> WHAT THE TASK ASKS
Start at the line in the entries below that contains "intros Hhw Hq", stop at the line that contains "Context (tf : trapframe)", and output exactly the lines in that span, both ends included.

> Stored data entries

******

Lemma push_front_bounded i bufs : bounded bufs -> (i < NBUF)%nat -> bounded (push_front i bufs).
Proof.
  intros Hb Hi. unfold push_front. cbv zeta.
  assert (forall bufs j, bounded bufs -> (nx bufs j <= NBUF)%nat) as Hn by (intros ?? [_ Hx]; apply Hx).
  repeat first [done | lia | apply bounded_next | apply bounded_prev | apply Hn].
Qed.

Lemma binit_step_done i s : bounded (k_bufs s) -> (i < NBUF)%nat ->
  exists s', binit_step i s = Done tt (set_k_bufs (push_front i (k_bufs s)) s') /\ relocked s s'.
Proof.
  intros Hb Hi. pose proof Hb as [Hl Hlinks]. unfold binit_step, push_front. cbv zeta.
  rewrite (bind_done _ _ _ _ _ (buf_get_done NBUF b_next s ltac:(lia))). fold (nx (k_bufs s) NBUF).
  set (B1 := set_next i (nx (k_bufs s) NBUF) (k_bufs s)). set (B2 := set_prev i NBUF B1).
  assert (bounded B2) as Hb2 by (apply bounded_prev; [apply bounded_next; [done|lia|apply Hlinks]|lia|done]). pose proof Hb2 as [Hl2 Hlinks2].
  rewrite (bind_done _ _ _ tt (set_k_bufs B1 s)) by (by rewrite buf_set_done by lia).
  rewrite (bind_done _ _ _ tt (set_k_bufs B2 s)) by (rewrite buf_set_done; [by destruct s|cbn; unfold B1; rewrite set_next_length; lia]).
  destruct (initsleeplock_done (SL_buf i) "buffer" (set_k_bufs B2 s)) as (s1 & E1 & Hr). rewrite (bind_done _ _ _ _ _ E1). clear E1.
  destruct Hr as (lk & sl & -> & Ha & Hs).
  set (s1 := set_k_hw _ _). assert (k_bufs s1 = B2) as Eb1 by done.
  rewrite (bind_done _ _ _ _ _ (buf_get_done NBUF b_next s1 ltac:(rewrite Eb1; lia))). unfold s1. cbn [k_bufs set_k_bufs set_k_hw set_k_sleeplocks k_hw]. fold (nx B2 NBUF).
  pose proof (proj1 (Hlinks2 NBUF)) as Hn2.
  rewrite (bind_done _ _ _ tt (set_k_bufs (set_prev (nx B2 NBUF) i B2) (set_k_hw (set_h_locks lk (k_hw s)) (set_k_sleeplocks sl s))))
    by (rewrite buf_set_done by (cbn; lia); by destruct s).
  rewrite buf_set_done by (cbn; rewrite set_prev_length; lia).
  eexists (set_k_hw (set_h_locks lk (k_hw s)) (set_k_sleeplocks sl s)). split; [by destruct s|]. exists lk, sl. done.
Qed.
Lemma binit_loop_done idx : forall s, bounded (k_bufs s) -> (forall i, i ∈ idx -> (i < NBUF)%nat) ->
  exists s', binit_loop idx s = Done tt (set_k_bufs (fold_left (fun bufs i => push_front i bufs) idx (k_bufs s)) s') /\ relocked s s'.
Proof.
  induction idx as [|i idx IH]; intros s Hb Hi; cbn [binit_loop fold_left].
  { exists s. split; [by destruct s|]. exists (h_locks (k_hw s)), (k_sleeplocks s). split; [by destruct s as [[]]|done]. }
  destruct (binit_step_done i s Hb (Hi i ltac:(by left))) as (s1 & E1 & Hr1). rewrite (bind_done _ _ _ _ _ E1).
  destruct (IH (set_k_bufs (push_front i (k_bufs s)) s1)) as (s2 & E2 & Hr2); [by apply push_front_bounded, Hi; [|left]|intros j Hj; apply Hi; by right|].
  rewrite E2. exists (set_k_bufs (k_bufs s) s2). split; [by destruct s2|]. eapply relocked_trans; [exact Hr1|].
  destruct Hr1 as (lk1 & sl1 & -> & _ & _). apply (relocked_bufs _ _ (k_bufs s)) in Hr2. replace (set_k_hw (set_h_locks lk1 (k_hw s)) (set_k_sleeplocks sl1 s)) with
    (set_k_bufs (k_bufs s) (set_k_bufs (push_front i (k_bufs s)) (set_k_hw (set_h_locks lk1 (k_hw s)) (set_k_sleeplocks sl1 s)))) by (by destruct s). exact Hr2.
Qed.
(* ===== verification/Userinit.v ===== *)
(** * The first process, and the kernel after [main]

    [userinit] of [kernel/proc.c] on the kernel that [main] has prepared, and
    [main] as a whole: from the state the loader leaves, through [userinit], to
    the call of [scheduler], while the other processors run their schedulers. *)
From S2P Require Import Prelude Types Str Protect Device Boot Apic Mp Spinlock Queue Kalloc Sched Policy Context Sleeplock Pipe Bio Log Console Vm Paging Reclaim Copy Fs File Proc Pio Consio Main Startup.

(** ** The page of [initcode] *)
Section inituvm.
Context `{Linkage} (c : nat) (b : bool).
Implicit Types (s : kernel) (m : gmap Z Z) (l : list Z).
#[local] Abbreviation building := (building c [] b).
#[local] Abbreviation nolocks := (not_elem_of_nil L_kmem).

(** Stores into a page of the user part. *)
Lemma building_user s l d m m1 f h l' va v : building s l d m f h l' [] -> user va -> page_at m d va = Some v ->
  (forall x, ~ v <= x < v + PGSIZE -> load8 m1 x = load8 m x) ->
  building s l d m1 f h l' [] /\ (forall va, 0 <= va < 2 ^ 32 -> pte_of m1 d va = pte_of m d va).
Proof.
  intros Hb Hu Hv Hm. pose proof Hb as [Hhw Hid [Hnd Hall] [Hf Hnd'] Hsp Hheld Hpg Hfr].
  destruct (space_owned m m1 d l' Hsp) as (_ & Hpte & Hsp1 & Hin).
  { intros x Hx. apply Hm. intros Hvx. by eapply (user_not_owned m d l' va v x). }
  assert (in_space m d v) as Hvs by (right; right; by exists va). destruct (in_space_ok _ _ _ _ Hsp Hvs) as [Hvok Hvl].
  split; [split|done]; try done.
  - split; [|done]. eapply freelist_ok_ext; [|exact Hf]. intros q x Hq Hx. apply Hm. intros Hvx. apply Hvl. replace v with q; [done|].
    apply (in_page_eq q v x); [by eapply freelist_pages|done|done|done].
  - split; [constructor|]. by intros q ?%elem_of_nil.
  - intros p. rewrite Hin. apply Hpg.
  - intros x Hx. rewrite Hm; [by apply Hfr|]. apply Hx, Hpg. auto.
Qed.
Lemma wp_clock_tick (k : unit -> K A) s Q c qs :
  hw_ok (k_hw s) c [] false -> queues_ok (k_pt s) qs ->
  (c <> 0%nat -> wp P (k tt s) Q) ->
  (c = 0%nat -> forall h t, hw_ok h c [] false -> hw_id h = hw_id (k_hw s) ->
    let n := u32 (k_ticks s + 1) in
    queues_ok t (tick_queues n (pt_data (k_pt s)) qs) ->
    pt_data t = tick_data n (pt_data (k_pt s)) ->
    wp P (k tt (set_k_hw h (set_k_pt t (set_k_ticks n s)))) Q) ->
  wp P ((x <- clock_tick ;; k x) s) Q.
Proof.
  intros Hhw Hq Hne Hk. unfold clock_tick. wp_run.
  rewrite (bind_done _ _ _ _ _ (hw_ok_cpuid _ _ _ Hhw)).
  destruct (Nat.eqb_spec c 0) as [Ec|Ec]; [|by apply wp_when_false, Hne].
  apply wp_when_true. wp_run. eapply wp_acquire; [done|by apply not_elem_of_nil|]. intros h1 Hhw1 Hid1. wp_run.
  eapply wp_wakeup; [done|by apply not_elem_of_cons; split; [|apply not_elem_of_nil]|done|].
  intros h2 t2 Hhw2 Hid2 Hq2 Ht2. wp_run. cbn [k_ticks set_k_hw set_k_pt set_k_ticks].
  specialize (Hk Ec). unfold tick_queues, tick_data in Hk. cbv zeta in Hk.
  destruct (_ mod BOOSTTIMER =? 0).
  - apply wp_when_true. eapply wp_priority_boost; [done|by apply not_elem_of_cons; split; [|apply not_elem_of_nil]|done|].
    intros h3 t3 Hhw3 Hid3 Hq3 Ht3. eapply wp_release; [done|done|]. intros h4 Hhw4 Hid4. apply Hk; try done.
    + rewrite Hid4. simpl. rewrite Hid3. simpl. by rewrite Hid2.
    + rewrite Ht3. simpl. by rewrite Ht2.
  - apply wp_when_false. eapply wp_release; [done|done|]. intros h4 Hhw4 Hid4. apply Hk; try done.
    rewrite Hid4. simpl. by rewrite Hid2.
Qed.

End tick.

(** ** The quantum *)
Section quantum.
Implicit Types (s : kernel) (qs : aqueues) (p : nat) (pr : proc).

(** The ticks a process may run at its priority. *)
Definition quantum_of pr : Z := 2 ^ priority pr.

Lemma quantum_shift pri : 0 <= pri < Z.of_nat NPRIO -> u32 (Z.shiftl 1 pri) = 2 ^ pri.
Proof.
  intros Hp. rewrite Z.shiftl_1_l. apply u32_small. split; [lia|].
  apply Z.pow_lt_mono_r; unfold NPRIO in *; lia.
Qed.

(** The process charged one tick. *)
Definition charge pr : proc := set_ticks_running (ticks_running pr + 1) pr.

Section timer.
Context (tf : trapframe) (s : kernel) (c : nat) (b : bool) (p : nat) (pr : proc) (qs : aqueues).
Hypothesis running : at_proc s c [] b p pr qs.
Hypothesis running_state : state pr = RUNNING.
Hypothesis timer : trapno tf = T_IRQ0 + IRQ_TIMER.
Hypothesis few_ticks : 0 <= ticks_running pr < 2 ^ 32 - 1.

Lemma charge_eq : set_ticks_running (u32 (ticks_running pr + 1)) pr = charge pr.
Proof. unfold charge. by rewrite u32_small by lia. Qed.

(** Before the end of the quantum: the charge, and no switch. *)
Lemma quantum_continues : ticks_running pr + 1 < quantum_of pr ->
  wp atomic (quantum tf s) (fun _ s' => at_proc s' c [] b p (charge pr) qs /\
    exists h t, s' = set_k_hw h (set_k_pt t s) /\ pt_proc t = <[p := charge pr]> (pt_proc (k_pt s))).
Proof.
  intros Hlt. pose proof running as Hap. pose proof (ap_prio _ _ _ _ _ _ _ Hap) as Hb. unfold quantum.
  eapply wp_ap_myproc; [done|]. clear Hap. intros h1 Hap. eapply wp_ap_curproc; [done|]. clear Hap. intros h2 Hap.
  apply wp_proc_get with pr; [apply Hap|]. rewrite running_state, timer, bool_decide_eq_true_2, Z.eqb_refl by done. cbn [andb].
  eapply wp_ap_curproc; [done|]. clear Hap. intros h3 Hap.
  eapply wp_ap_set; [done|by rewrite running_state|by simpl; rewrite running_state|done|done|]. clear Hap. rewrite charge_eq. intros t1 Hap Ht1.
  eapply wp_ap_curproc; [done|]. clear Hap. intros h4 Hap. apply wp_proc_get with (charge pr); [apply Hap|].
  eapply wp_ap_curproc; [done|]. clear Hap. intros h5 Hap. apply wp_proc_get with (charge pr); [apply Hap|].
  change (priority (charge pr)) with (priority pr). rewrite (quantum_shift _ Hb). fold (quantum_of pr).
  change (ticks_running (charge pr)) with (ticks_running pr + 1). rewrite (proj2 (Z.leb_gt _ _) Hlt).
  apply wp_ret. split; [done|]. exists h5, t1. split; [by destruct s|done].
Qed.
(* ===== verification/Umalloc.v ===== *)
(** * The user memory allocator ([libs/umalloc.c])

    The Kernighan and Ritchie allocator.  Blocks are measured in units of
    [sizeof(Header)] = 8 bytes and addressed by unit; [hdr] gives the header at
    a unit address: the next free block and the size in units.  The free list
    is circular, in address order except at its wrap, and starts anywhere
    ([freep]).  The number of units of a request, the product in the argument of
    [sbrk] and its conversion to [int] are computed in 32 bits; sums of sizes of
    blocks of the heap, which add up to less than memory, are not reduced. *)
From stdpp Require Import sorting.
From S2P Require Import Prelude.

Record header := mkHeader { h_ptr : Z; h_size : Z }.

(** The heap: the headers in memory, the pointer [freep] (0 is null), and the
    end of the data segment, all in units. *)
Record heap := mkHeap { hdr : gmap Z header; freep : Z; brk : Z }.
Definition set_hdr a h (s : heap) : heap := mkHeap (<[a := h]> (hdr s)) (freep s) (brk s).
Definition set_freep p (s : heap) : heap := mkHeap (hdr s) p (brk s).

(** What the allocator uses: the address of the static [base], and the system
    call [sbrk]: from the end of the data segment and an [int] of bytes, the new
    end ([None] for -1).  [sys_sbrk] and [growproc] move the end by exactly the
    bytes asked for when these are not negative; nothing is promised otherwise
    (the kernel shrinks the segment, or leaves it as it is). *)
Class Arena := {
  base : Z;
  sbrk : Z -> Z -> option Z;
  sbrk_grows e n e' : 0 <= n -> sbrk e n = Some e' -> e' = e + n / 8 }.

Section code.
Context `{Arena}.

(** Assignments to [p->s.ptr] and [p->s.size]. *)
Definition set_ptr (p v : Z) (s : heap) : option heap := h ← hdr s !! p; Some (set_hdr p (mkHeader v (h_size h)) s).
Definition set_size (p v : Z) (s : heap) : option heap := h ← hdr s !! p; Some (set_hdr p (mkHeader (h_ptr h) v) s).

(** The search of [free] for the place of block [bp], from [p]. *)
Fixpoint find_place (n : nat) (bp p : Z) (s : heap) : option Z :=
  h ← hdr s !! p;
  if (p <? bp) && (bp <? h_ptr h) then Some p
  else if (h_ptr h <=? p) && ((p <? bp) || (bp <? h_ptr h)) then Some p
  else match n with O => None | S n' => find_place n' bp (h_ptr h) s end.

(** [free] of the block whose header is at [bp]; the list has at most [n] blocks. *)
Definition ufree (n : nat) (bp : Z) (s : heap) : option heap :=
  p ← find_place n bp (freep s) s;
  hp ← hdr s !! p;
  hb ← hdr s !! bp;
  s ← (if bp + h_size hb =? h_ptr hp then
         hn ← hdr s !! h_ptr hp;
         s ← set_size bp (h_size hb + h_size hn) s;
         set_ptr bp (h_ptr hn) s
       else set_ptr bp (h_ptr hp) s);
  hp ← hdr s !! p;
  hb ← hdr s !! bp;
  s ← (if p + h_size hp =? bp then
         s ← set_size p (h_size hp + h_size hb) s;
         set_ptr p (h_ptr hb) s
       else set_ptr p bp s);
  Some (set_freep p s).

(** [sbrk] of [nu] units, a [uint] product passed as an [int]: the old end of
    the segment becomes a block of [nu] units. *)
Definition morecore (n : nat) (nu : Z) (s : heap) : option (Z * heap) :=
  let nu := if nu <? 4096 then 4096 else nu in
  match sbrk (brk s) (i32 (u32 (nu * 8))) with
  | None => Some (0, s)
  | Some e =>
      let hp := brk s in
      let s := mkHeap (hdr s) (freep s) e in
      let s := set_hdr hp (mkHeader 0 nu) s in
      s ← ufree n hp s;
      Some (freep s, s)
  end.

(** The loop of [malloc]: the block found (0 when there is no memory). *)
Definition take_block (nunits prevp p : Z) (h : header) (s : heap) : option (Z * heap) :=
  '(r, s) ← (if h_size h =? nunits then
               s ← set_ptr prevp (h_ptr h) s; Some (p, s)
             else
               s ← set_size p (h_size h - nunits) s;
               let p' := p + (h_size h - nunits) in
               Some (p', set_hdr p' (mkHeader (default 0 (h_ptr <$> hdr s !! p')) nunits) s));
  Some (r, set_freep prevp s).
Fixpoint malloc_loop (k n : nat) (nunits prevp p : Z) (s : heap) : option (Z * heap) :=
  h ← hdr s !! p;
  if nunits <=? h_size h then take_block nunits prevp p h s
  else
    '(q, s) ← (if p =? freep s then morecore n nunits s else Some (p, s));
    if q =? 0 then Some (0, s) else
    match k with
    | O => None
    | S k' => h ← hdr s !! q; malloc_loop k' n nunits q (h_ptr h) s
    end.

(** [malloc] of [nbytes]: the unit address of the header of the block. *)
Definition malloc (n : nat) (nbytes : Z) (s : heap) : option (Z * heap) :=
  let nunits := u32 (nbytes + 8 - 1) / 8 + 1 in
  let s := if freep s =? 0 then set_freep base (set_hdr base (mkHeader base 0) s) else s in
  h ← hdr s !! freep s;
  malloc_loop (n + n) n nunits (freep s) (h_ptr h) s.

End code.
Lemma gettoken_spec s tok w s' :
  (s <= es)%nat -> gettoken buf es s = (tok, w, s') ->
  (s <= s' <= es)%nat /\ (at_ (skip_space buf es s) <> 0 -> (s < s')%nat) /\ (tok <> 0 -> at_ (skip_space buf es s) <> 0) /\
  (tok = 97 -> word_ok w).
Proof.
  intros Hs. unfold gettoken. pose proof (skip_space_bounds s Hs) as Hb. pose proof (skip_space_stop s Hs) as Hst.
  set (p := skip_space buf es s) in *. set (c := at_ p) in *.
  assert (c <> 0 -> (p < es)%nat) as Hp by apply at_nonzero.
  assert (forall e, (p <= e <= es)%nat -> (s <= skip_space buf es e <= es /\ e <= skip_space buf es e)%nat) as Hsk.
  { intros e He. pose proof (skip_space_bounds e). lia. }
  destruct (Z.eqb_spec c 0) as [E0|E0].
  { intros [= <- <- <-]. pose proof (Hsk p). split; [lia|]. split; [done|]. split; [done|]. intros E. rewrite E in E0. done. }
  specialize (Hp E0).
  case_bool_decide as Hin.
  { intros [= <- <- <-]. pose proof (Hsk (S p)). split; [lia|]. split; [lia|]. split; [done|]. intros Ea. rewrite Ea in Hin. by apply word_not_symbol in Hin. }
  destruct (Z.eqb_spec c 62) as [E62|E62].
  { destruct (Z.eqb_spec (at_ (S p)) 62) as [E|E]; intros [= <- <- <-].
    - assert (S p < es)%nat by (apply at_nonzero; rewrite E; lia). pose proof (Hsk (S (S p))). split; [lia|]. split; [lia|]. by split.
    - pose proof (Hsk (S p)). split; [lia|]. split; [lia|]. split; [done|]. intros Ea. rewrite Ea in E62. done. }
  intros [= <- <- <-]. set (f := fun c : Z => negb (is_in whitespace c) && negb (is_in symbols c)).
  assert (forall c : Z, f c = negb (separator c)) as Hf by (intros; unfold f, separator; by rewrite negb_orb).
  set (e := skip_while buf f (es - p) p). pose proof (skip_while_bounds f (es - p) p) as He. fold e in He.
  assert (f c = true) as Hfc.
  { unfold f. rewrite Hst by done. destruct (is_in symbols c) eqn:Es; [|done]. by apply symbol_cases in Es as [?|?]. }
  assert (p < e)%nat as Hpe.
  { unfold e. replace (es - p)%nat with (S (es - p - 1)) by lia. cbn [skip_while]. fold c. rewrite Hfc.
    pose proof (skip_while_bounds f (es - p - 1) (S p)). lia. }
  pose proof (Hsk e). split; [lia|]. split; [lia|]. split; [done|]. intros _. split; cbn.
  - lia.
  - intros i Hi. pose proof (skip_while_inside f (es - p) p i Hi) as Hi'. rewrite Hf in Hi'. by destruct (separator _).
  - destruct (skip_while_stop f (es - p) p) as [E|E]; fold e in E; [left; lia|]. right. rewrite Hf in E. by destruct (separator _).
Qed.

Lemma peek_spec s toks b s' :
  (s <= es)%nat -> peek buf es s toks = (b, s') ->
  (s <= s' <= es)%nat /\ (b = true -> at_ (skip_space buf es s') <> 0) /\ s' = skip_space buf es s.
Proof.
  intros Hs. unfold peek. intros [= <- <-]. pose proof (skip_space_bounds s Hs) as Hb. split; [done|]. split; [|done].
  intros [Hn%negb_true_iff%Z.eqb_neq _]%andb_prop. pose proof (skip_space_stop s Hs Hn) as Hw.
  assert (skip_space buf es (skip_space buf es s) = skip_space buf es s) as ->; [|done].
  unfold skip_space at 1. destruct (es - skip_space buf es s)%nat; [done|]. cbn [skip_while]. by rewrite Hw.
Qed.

******

> EXERCISE SOLUTION
  intros Hhw Hq Hne Hk. unfold clock_tick. wp_run.
  rewrite (bind_done _ _ _ _ _ (hw_ok_cpuid _ _ _ Hhw)).
  destruct (Nat.eqb_spec c 0) as [Ec|Ec]; [|by apply wp_when_false, Hne].
  apply wp_when_true. wp_run. eapply wp_acquire; [done|by apply not_elem_of_nil|]. intros h1 Hhw1 Hid1. wp_run.
  eapply wp_wakeup; [done|by apply not_elem_of_cons; split; [|apply not_elem_of_nil]|done|].
  intros h2 t2 Hhw2 Hid2 Hq2 Ht2. wp_run. cbn [k_ticks set_k_hw set_k_pt set_k_ticks].
  specialize (Hk Ec). unfold tick_queues, tick_data in Hk. cbv zeta in Hk.
  destruct (_ mod BOOSTTIMER =? 0).
  - apply wp_when_true. eapply wp_priority_boost; [done|by apply not_elem_of_cons; split; [|apply not_elem_of_nil]|done|].
    intros h3 t3 Hhw3 Hid3 Hq3 Ht3. eapply wp_release; [done|done|]. intros h4 Hhw4 Hid4. apply Hk; try done.
    + rewrite Hid4. simpl. rewrite Hid3. simpl. by rewrite Hid2.
    + rewrite Ht3. simpl. by rewrite Ht2.
  - apply wp_when_false. eapply wp_release; [done|done|]. intros h4 Hhw4 Hid4. apply Hk; try done.
    rewrite Hid4. simpl. by rewrite Hid2.
Qed.

End tick.

(** ** The quantum *)
Section quantum.
Implicit Types (s : kernel) (qs : aqueues) (p : nat) (pr : proc).

(** The ticks a process may run at its priority. *)
Definition quantum_of pr : Z := 2 ^ priority pr.

Lemma quantum_shift pri : 0 <= pri < Z.of_nat NPRIO -> u32 (Z.shiftl 1 pri) = 2 ^ pri.
Proof.
  intros Hp. rewrite Z.shiftl_1_l. apply u32_small. split; [lia|].
  apply Z.pow_lt_mono_r; unfold NPRIO in *; lia.
Qed.

(** The process charged one tick. *)
Definition charge pr : proc := set_ticks_running (ticks_running pr + 1) pr.

Section timer.
Context (tf : trapframe) (s : kernel) (c : nat) (b : bool) (p : nat) (pr : proc) (qs : aqueues).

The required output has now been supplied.